Pendant la campagne de 2012, son engagement n° 21 était rédigé ainsi : « Que toute personne majeure en phase avancée ou terminale d’une maladie incurable provoquant une souffrance physique ou psychique insupportable, et qui ne peut être apaisée, puisse demander, dans des conditions précises et strictes, à bénéficier d’une assistance médicalisée pour terminer sa vie dans la dignité ». Déjà l’ambigüité était là, très habilement posée dans l’emploi d’un mot.

L’« assistance médicalisée pour terminer sa vie » pouvait être entendue comme une assistance pour en finir, mettre un terme à cette vie, donc recourir à l’euthanasie. C’est une lecture en français courant… Mais ceux qui soutiennent que le Président est clair peuvent expliciter que par « assistance médicalisée pour terminer sa vie dans la dignité » il s’engageait à garantir la dignité de la fin de vie, mais sans aucunement hâter ou interrompre celle-ci.

Le Président a annoncé qu’en janvier 2015 un projet de loi sera déposé au Parlement sur la base du rapport Claeys-Leonetti. Or ce rapport lui-même prolonge l’ambigüité du candidat Hollande de 2012. Qu’écrit-il en effet ?

En prescrivant au médecin de mettre en place « l’ensemble des traitements antalgiques et sédatifs pour répondre à la souffrance réfractaire en phase avancée ou terminale, même s’ils peuvent avoir comme effet d’abréger la vie » il propose certes une avancée sur l’état du droit actuel. Mais n’autorise toujours pas le médecin à respecter activement la volonté du patient d’en finir et de mourir : si les traitements antalgiques et sédatifs viennent abréger sa vie, ce sera en quelque sorte « à titre subsidiaire »…

D’autant que la « phase terminale » est étroitement délimitée : c’est « celle où le pronostic vital est engagé à court terme ».

La « sédation profonde » est présentée comme un nouveau droit important.

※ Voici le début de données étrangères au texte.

(** The commit of new profiles next to the configuration that is in force. *)
Lemma persist_spec profiles local_rules s D :
  hwp (persist_metadata profiles local_rules s) (λ r D', r.2 = s ∧
    match r.1 with
    | Ok _ => ∃ configuration generation,
        sv_effective_configuration s = Some configuration ∧ sv_runtime_generation s = Some generation ∧
        accepted (transaction_request profiles local_rules configuration generation) ∧
        D' = Known (Some (MkSnapshot profiles local_rules configuration generation))
    | Err _ => D' = D ∨ D' = Unknown
    end) D.
Proof.
  unfold persist_metadata. do 2 sup_step. do 2 sup_step.
  destruct (sv_effective_configuration s) as [configuration|]; cbn [ok_or]; [|auto].
  do 2 sup_step. destruct (sv_runtime_generation s) as [generation|]; cbn [ok_or]; [|auto].
  sup_step. apply hwp_sup_call; [done|]. intros [[]|e] D' Hs; cbn in Hs |- *; [|done].
  destruct Hs as [Ha ->]. eauto 10.
Qed.

Lemma apply_spec profiles local_rules configuration generation fail_fast s D :
  hwp (apply_candidate profiles local_rules configuration generation fail_fast s) (λ r D', r.2 = s ∧
    transacts (transaction_request profiles local_rules configuration generation) D r.1 D') D.
Proof. apply hwp_sup_call; [done|]. by intros x D' Hs. Qed.

Lemma core_of_inv s s' : core_of s' = core_of s →
  sv_profiles s' = sv_profiles s ∧ sv_local_rules s' = sv_local_rules s ∧
  sv_effective_configuration s' = sv_effective_configuration s ∧
  sv_runtime_generation s' = sv_runtime_generation s ∧ sv_refreshes s' = sv_refreshes s.
Proof. unfold core_of. by intros [=]. Qed.
(* ===== verification/Service.v ===== *)
(** * Service: the privileged core runtime service
    (src/service.rs, src/service/platform.rs, src/service/error.rs)

    The state machine behind the core service's socket: owner sessions, the one
    core process it owns, restarts after an unexpected exit, and the log lines it
    forwards.  Its functions are programs over [SvcCall]: the platform ports, the
    files of the generation state and of the control endpoint, and its two
    mutexes.  A function of [&mut ServiceState] is a [svc].

    Durations are in nanoseconds. *)

From S2P Require Import Prelude Text Constants Path Domain Ports Program Mihomo.
Local Open Scope Z_scope.

(** ** Data *)

Inductive CoreRuntimeErrorKind :=
| KindAuthentication | KindProtocolMismatch | KindTunPermissionDenied | KindTunUnsupported | KindInvalidBundle
| KindProcessIdentityMismatch | KindApply | KindReloadTimeout | KindReadiness | KindUnavailable.
#[global] Instance CoreRuntimeErrorKind_eq_dec : EqDecision CoreRuntimeErrorKind.
Proof. solve_decision. Defined.

Record CoreRuntimeError := MkCoreRuntimeError {
  cre_kind : CoreRuntimeErrorKind;
  cre_diagnostic : str;
}.

(** [service_error] *)
Definition service_error (kind : CoreRuntimeErrorKind) (message : str) : CoreRuntimeError :=
  MkCoreRuntimeError kind message.
Definition unavailable (message : str) : CoreRuntimeError := service_error KindUnavailable message.

Inductive ServicePlatformErrorKind :=
| PlatformCredential | PlatformProcessInspection | PlatformSpawn | PlatformReload | PlatformReloadTimeout
| PlatformApplyCancelled | PlatformStop | PlatformReadiness | PlatformReadinessTimeout | PlatformLogs
| PlatformTunUnavailable | PlatformTunUnsupported | PlatformConfigurationPolicy | PlatformRandomness.

Definition map_spawn_error (e : ServicePlatformErrorKind) : CoreRuntimeError :=
  match e with
  | PlatformApplyCancelled =>
      service_error KindReloadTimeout (lit "Core spawn was cancelled during Supervisor shutdown")
  | _ => service_error KindApply (lit "Core spawn failed")
  end.

Definition map_readiness_error (e : ServicePlatformErrorKind) : CoreRuntimeError :=
  match e with
  | PlatformApplyCancelled =>
      service_error KindReloadTimeout (lit "Core readiness was cancelled during Supervisor shutdown")
  | _ => service_error KindReadiness (lit "Core readiness confirmation failed")
  end.

Definition map_stop_error (_ : ServicePlatformErrorKind) : CoreRuntimeError :=
  service_error KindApply (lit "Core stop failed").

Definition map_tun_preflight_error (e : ServicePlatformErrorKind) : CoreRuntimeError :=
  match e with
  | PlatformTunUnavailable =>
      service_error KindTunPermissionDenied (lit "TUN capability permission check failed")
  | PlatformTunUnsupported => service_error KindTunUnsupported (lit "TUN control sockets are unsupported")
  | _ => unavailable (lit "TUN capability inspection failed")
  end.

Record OwnerSessionRequest := MkOwnerSessionRequest {
  osr_owner_uid : Z;
  osr_supervisor_pid : Z;
  osr_supervisor_start_identity : str;
  osr_instance_token : str;
  osr_protocol_version : Z;
}.

Record OwnerSessionProof := MkOwnerSessionProof {
  session_id : str;
  session_token : str;
}.
#[global] Instance OwnerSessionProof_eq_dec : EqDecision OwnerSessionProof.
Proof. solve_decision. Defined.

Record OwnerSession := MkOwnerSession {
  os_proof : OwnerSessionProof;
  os_protocol_version : Z;
  os_owner_generation : Z;
  os_endpoint : CoreControlEndpoint;
}.

Record StopCoreResult := MkStopCoreResult {
  scr_stopped : bool;
  scr_instance_generation : option Z;
}.

Inductive ProcessOutputSource := SourceStdout | SourceStderr.

Record ForwardedCoreLog := MkForwardedCoreLog {
  fcl_sequence : Z;
  fcl_timestamp : Z;
  fcl_source : ProcessOutputSource;
  fcl_message : str;
  fcl_instance_generation : Z;
}.

Record ForwardedCoreLogBatch := MkForwardedCoreLogBatch {
  fcb_records : list ForwardedCoreLog;
  fcb_next_sequence : option Z;
  fcb_dropped_before : Z;
  fcb_dropped_since_after : Z;
}.

Record CoreProcessLog := MkCoreProcessLog {
  cpl_timestamp : Z;
  cpl_source : ProcessOutputSource;
  cpl_message : str;
}.

Record CoreProcessLogBatch := MkCoreProcessLogBatch {
  cpb_records : list CoreProcessLog;
  cpb_dropped : Z;
}.

Record OwnedProcessIdentity := MkOwnedProcessIdentity {
  opi_pid : Z;
  opi_process_start_identity : str;
  opi_instance_generation : Z;
}.
#[global] Instance OwnedProcessIdentity_eq_dec : EqDecision OwnedProcessIdentity.
Proof. solve_decision. Defined.

Record SpawnedCoreProcess := MkSpawnedCoreProcess {
  scp_pid : Z;
  scp_process_start_identity : str;
}.

Record VerifiedRuntimeBundle := MkVerifiedRuntimeBundle {
  vrb_bundle : RuntimeBundle;
  vrb_manifest_path : path;
  vrb_executable_path : path;
  vrb_configuration_path : path;
}.

(** What the code reads of [fs::symlink_metadata]. *)
Record EndpointMetadata := MkEndpointMetadata {
  em_is_socket : bool;
  em_device : Z;
  em_inode : Z;
  em_change_time_seconds : Z;
  em_change_time_nanoseconds : Z;
}.
Inductive MetadataError := MetadataNotFound | MetadataOther.

Record OwnedEndpointIdentity := MkOwnedEndpointIdentity {
  oei_device : Z;
  oei_inode : Z;
  oei_change_time_seconds : Z;
  oei_change_time_nanoseconds : Z;
}.

Record PrivilegedServiceConfig := MkPrivilegedServiceConfig {
  psc_protocol_version : Z;
  psc_service_owned_root : path;
  psc_compiler_policy_sha256 : str;
  psc_mihomo_binary_sha256 : str;
  psc_restart_limit : Z;
  psc_log_capacity : Z;
  psc_max_log_line_bytes : Z;
}.

Definition CORE_RUNTIME_PROTOCOL_VERSION : Z := 1.

Definition product_defaults (service_owned_root : path) (compiler_policy_sha256 mihomo_binary_sha256 : str)
  : PrivilegedServiceConfig :=
  MkPrivilegedServiceConfig CORE_RUNTIME_PROTOCOL_VERSION service_owned_root compiler_policy_sha256
    mihomo_binary_sha256 CORE_RESTART_LIMIT CORE_LOG_FORWARD_CAPACITY CORE_LOG_LINE_MAX_BYTES.

Inductive PrivilegedServiceLifecycle := ServiceIdle | ServiceOwned | ServiceRunning | ServiceDegraded.

Record OwnerSessionMetadata := MkOwnerSessionMetadata {
  osm_owner_generation : Z;
  osm_endpoint : CoreControlEndpoint;
}.

Record PrivilegedServiceSnapshot := MkPrivilegedServiceSnapshot {
  pss_lifecycle : PrivilegedServiceLifecycle;
  pss_owner_generation : Z;
  pss_owner_pid : Z;
  pss_endpoint : CoreControlEndpoint;
  pss_managed_core : option ManagedCoreHandle;
  pss_consecutive_restart_failures : Z;
  pss_diagnostic : option CoreRuntimeDiagnosticCategory;
  pss_dropped_log_sequence : Z;
}.

Record CoreExitIdentity := MkCoreExitIdentity {
  cei_pid : Z;
  cei_process_start_identity : str;
  cei_instance_generation : Z;
}.

Inductive UnexpectedExitOutcome :=
| ExitPending (attempts next_attempt_at : Z)
| ExitRestarted (attempts : Z) (managed_core : ManagedCoreHandle)
| ExitDegraded (attempts : Z) (diagnostic : CoreRuntimeDiagnosticCategory).

Inductive ServiceMaintenanceOutcome :=
| MaintenanceUnchanged (lifecycle : PrivilegedServiceLifecycle)
| MaintenanceOwnerRevoked
| MaintenanceUnexpectedExit (outcome : UnexpectedExitOutcome).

Les termes du rapport semblent lui donner en effet une portée considérable : « La sédation est profonde pour garantir l’altération totale de la conscience… elle est continue jusqu’au décès… elle est obligatoirement associée à l’arrêt de tout traitement de maintien en vie ». Il n’empêche : l’administration de substances provoquant la mort n’est toujours pas autorisée…

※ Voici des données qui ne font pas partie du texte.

(* ===== verification/ServiceLogs.v ===== *)
(** * ServiceLogs: the log lines the service forwards
    (src/service.rs: [drain_logs], [logs])

    The queue keeps its limits and its accounting, and a batch tells exactly what
    it leaves out. *)

From S2P Require Import Prelude Text Constants Path Domain Ports Program Mihomo Service.
Local Open Scope Z_scope.

Fixpoint log_message_bytes (logs : list ForwardedCoreLog) : Z :=
  match logs with
  | [] => 0
  | r :: rest => str_len (fcl_message r) + log_message_bytes rest
  end.

Lemma log_bytes_app l k : log_message_bytes (l ++ k) = log_message_bytes l + log_message_bytes k.
Proof. induction l as [|r l IH]; cbn; [done|]. rewrite IH. lia. Qed.
Lemma log_bytes_nonneg l : 0 ≤ log_message_bytes l.
Proof. induction l as [|r l IH]; cbn; [done|]. pose proof (str_len_nonneg (fcl_message r)). lia. Qed.

Section logs.
Context (config : PrivilegedServiceConfig).
Context (Hcapacity : 1 ≤ psc_log_capacity config) (Hline : 0 ≤ psc_max_log_line_bytes config).

Abbreviation line_max := (Z.min (psc_max_log_line_bytes config) CORE_LOG_FORWARD_MAX_BYTES).

(** The queue, its bytes and the next number. *)
Record queue_ok (logs : list ForwardedCoreLog) (bytes next : Z) : Prop := {
  qo_sorted : StronglySorted Z.lt (fcl_sequence <$> logs);
  qo_range : Forall (λ r, 1 ≤ fcl_sequence r < next) logs;
  qo_bytes : bytes = log_message_bytes logs;
  qo_lines : Forall (λ r, str_len (fcl_message r) ≤ line_max) logs;
  qo_length : zlen logs ≤ psc_log_capacity config;
  qo_total : bytes ≤ CORE_LOG_FORWARD_MAX_BYTES;
  qo_next : 1 ≤ next ≤ u64_max;
}.
Definition logs_ok (s : ServiceState) : Prop := queue_ok (vs_logs s) (vs_log_bytes s) (vs_next_log_sequence s).

Lemma queue_suffix first rest bytes next :
  queue_ok (first :: rest) bytes next →
  queue_ok rest (saturating_sub bytes (str_len (fcl_message first))) next.
Proof.
  intros []. cbn in *. inversion qo_sorted0; inversion qo_range0; inversion qo_lines0; subst.
  pose proof (log_bytes_nonneg rest). pose proof (str_len_nonneg (fcl_message first)).
  split; try done; unfold saturating_sub, zlen in *; cbn in *; lia.
Qed.

Lemma make_room_spec len logs bytes dropped next :
  0 ≤ len ≤ CORE_LOG_FORWARD_MAX_BYTES → queue_ok logs bytes next →
  let '(logs', bytes', dropped') := make_room config len logs bytes dropped in
  queue_ok logs' bytes' next ∧ (∃ out, logs = out ++ logs') ∧
  zlen logs' < psc_log_capacity config ∧ bytes' + len ≤ CORE_LOG_FORWARD_MAX_BYTES.
Proof.
  intros Hlen. revert bytes dropped. induction logs as [|first rest IH]; intros bytes dropped Hq; cbn [make_room].
  - split; [done|]. split; [by exists []|]. destruct Hq. cbn in *. unfold zlen. cbn. lia.
  - destruct (_ || _) eqn:Hc.
    + pose proof (queue_suffix _ _ _ _ Hq) as Hq'. specialize (IH (saturating_sub bytes (str_len (fcl_message first)))
        (Z.max dropped (fcl_sequence first)) Hq').
      destruct (make_room _ _ rest _ _) as [[l b] d]. destruct IH as (? & [out ->] & ? & ?).
      split; [done|]. split; [by exists (first :: out)|done].
    + split; [done|]. split; [by exists []|]. apply orb_false_iff in Hc as [Hc1 Hc2]. destruct Hq.
      apply Z.eqb_neq in Hc1. apply Z.ltb_ge in Hc2. unfold saturating_add in Hc2.
      assert (CORE_LOG_FORWARD_MAX_BYTES < u64_max) by done. lia.
Qed.

Lemma truncate_utf8_bound s n : 0 ≤ n → 0 ≤ str_len (truncate_utf8 s n) ≤ n.
Proof.
  intros Hn. split; [apply str_len_nonneg|]. unfold truncate_utf8. destruct (Z.leb_spec (str_len s) n); [done|].
  destruct (floor_boundary_spec s (Z.to_nat n)) as (Hb & Hf & _).
  destruct (boundary_prefix s (floor_boundary s (Z.to_nat n))) as (Hl & _); [lia|done|]. lia.
Qed.

Lemma sorted_snoc (l : list Z) x : StronglySorted Z.lt l → Forall (λ y, y < x) l → StronglySorted Z.lt (l ++ [x]).
Proof.
  induction 1 as [|y l Hs IH Hy]; cbn; intros Hx; [by repeat constructor|]. inversion Hx; subst.
  constructor; [by apply IH|]. apply Forall_app. split; [done|by repeat constructor].
Qed.

Lemma forward_log_ok generation s log s' :
  logs_ok s → forward_log config generation s log = Some s' → logs_ok s'.
Proof.
  unfold logs_ok, forward_log, next_sequence. intros Hs. destruct (checked_add _ _) as [next|] eqn:Hn; [|done].
  apply checked_add_Some in Hn as [-> Hmax]. cbn.
  destruct (truncate_utf8_bound (cpl_message log) line_max) as [Hm0 Hm1]; [unfold CORE_LOG_FORWARD_MAX_BYTES; lia|].
  set (message := truncate_utf8 _ _) in *.
  pose proof (make_room_spec (str_len message) (vs_logs s) (vs_log_bytes s) (vs_dropped_log_sequence s) _
    ltac:(lia) Hs) as Hroom.
  destruct (make_room _ _ _ _ _) as [[logs bytes] dropped]. destruct Hroom as ([] & _ & Hlen & Hbytes).
  intros [= <-]. cbn. assert (CORE_LOG_FORWARD_MAX_BYTES < u64_max) by done. split; cbn.
  - rewrite fmap_app. apply sorted_snoc; [done|]. apply Forall_fmap. eapply Forall_impl; [exact qo_range0|]. cbn. lia.
  - apply Forall_app. split; [eapply Forall_impl; [exact qo_range0|]; cbn; lia|]. repeat constructor; cbn; lia.
  - unfold saturating_add. rewrite log_bytes_app. cbn. lia.
  - apply Forall_app. split; [done|]. by repeat constructor.
  - rewrite zlen_app. unfold zlen in *. cbn. lia.
  - unfold saturating_add. lia.
  - lia.
Qed.

Lemma forward_logs_ok generation records s : logs_ok s → logs_ok (forward_logs config generation records s).
Proof.
  revert s. induction records as [|log rest IH]; intros s Hs; cbn; [done|].
  destruct (forward_log config generation s log) eqn:Hf; [|done]. by eapply IH, forward_log_ok.
Qed.

Lemma note_dropped_ok n s : logs_ok s → logs_ok (note_dropped n s).
Proof.
  unfold logs_ok, note_dropped. intros []. destruct (Z.ltb_spec 0 n); [|by split]. cbn. split; cbn; try done.
  - eapply Forall_impl; [exact qo_range0|]. cbn. u64_lia.
  - u64_lia.
Qed.

(** ** Batches *)

Definition seq_after (after : option Z) (r : ForwardedCoreLog) : Prop := after_cursor after r = true.

Lemma take_batch_prefix records bytes : ∃ rest, records = take_batch records bytes ++ rest.
Proof.
  revert bytes. induction records as [|r l IH]; intros bytes; cbn; [by exists []|].
  destruct (_ <? _); [by exists (r :: l)|]. destruct (IH (saturating_add bytes (str_len (fcl_message r)))) as [rest Hr].
  exists rest. cbn. by f_equal.
Qed.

Ces formulations alambiquées pâtissent d’être comparées à celles de certains de nos voisins européens :

  • En Belgique, la loi du 28 mai 2002 autorise l’euthanasie active. Celle-ci est nommée et définie comme étant «l’acte, pratiqué par un tiers, qui met intentionnellement fin à la vie d’une personne à la demande de celle-ci ».
  • Aux Pays-Bas le mot n’est pas présent dans la loi du 12 avril 2001 qui a modifié les articles 293 et 294 du code pénal, qui nomment respectivement « l’interruption de vie à la demande expresse et sérieuse d’une autre personne par un médecin qui satisfait aux critères de minutie et en donne communication au médecin légiste de la commune » et « l’assistance au suicide par celui qui, intentionnellement, aide autrui à se suicider ou lui procure les moyens lui permettant de se suicider, n’est pas punissable lorsqu’apportée par un médecin qui satisfait aux critères de minutie et qui en donne communication au médecin légiste de la commune. » Mais le mot figure dans les commissions régionales de contrôle de l’euthanasie.
  • Au Luxembourg, un texte légalisant l’euthanasie et le suicide assisté a été promulgué en 2009.
  • En Suisse, l’euthanasie active indirecte et l’euthanasie passive ainsi que le suicide assisté sont autorisées depuis 2003.

Le rapport de MM. Alain Claeys et Jean Leonetti, sans doute pour estomper leurs divergences, joue parfois sur les mots. Ainsi : « Les Français nous interpellent, ils expriment par les sondages une demande de voir leur volonté respectée quant à leur fin de vie : “je veux être entendu”  ».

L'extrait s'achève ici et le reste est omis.